Beneath this instruction is a listing; print exactly the lines in it starting at the line that contains "importRows t' rest" and going through the line that contains "toastType := success".

Provided material =
__________

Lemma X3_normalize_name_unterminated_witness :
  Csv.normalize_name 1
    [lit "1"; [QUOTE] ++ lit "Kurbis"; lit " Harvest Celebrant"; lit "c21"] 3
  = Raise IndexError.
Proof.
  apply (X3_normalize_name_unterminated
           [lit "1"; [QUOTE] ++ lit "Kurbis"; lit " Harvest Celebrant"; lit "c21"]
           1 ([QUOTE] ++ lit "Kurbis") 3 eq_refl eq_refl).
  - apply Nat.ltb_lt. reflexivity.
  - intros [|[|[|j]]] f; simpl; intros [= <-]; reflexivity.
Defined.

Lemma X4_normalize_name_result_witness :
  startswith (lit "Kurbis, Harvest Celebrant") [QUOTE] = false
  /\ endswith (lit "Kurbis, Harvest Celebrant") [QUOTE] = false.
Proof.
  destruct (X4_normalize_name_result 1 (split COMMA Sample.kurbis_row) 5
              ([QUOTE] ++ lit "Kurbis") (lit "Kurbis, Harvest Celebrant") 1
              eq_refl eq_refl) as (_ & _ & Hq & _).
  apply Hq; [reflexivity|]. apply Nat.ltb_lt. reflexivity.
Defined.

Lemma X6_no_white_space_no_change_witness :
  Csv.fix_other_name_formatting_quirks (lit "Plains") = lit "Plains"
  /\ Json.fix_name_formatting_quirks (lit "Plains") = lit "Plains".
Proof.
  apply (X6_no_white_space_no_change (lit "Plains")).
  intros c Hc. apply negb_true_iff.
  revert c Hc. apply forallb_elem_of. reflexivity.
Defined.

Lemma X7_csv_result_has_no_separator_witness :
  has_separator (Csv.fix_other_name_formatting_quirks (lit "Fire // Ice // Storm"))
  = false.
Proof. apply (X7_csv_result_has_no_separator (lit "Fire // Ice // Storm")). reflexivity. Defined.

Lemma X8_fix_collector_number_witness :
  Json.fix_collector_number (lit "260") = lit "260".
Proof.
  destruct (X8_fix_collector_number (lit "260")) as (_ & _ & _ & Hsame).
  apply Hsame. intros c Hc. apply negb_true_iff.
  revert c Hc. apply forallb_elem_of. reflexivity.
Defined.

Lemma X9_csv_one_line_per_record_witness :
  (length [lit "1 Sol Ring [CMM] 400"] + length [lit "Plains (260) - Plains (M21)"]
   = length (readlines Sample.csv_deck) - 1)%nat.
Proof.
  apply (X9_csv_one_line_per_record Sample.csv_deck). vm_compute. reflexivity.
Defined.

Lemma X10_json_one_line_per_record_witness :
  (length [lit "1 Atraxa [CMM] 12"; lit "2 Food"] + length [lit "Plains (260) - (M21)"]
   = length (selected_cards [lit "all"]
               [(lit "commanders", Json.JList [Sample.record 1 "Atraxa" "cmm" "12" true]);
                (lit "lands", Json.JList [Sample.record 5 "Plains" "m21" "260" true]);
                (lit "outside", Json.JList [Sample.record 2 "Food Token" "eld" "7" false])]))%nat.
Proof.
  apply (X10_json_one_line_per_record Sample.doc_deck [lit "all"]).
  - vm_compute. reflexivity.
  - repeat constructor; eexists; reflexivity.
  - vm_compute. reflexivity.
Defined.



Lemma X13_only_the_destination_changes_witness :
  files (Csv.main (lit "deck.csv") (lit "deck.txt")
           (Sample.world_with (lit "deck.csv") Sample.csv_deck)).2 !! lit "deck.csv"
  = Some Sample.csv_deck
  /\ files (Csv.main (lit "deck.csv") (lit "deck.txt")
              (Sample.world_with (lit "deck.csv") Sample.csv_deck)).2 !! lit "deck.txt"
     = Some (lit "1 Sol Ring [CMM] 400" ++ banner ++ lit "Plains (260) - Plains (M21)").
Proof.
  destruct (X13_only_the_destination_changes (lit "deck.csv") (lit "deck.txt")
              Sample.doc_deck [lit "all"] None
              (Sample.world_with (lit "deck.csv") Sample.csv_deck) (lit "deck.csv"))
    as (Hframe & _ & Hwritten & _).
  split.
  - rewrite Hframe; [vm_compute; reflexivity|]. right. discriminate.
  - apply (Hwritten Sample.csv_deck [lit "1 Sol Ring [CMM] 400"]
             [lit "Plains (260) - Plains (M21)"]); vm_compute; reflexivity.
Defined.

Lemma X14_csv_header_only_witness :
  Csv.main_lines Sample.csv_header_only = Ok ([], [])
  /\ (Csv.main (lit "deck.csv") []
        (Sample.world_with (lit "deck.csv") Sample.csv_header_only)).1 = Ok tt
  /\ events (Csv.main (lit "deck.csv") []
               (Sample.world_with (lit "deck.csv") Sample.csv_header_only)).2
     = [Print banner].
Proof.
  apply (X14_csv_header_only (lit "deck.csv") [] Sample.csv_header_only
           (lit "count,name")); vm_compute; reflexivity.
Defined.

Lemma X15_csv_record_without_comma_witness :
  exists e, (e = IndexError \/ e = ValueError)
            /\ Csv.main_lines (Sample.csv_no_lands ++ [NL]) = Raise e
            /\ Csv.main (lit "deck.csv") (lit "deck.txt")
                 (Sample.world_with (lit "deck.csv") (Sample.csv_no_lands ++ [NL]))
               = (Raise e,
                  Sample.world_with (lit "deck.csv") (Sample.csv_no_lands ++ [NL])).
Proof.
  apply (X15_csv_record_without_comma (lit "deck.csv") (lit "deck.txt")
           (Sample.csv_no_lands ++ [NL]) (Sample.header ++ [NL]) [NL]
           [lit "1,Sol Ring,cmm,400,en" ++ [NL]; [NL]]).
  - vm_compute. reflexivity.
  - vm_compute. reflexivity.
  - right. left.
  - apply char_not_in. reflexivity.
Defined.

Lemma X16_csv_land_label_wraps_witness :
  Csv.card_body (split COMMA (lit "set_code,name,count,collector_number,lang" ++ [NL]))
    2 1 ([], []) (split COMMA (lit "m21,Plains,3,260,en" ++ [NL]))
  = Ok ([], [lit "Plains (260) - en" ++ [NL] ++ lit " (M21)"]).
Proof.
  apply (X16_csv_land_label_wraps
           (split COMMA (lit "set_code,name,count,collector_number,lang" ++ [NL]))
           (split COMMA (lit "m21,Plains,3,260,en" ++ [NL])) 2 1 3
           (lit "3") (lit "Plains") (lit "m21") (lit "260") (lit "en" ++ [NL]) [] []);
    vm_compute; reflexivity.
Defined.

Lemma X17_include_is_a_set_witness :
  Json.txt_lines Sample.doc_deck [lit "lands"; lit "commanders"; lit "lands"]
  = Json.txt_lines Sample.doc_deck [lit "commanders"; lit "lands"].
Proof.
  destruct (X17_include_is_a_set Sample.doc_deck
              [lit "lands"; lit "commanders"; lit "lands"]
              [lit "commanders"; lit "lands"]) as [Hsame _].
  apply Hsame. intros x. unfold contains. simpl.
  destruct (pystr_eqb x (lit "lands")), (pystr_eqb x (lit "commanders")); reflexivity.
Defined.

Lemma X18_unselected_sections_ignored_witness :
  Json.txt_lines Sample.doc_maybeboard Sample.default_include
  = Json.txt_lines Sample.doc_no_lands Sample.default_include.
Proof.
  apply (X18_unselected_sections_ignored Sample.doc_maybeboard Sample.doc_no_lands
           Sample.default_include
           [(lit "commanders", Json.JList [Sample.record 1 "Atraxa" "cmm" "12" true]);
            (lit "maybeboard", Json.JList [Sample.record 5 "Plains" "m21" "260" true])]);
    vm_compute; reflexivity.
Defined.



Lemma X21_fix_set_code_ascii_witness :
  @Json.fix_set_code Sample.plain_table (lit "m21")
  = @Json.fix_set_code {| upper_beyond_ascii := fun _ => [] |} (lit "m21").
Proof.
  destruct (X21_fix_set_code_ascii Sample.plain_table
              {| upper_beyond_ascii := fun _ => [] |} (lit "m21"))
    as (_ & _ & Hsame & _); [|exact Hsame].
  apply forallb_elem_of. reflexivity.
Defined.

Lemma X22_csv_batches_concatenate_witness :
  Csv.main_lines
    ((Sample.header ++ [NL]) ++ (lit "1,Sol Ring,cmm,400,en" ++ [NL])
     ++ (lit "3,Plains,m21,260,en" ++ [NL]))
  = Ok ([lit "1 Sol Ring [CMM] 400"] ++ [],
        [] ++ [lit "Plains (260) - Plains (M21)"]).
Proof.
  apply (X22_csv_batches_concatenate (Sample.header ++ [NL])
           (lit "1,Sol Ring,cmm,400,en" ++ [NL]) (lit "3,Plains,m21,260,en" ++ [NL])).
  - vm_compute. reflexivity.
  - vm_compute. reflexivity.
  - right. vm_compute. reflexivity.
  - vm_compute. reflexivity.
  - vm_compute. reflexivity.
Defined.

__________

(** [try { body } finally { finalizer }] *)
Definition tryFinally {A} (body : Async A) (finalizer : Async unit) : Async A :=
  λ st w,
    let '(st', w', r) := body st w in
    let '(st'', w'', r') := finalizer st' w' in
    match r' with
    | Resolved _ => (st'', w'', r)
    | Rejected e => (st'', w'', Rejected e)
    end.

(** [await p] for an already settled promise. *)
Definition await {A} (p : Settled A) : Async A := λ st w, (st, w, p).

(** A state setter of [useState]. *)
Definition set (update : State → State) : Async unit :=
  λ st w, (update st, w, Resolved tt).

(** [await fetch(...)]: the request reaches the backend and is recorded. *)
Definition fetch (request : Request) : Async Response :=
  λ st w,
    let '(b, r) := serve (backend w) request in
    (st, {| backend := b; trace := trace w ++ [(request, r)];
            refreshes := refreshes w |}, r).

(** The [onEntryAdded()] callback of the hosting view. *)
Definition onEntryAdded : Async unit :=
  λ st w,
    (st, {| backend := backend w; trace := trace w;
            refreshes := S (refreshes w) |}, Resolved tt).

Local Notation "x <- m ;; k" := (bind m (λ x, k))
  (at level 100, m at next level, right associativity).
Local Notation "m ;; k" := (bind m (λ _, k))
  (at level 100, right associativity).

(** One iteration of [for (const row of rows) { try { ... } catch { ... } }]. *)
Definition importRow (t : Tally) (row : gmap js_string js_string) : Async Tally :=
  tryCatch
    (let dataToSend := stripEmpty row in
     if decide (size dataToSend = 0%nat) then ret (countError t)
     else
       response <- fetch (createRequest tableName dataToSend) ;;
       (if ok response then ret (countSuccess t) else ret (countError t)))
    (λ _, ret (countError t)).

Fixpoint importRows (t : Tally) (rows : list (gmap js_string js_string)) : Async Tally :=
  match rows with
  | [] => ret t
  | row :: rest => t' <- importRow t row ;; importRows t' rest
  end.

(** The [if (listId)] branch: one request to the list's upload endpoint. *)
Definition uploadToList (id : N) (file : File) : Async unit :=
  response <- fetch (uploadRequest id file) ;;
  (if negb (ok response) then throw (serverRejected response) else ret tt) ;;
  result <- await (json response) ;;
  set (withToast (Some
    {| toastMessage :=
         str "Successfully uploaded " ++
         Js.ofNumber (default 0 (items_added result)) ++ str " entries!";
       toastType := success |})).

__________

Answer for this exercise =
  | row :: rest => t' <- importRow t row ;; importRows t' rest
  end.

(** The [if (listId)] branch: one request to the list's upload endpoint. *)
Definition uploadToList (id : N) (file : File) : Async unit :=
  response <- fetch (uploadRequest id file) ;;
  (if negb (ok response) then throw (serverRejected response) else ret tt) ;;
  result <- await (json response) ;;
  set (withToast (Some
    {| toastMessage :=
         str "Successfully uploaded " ++
         Js.ofNumber (default 0 (items_added result)) ++ str " entries!";
       toastType := success |})).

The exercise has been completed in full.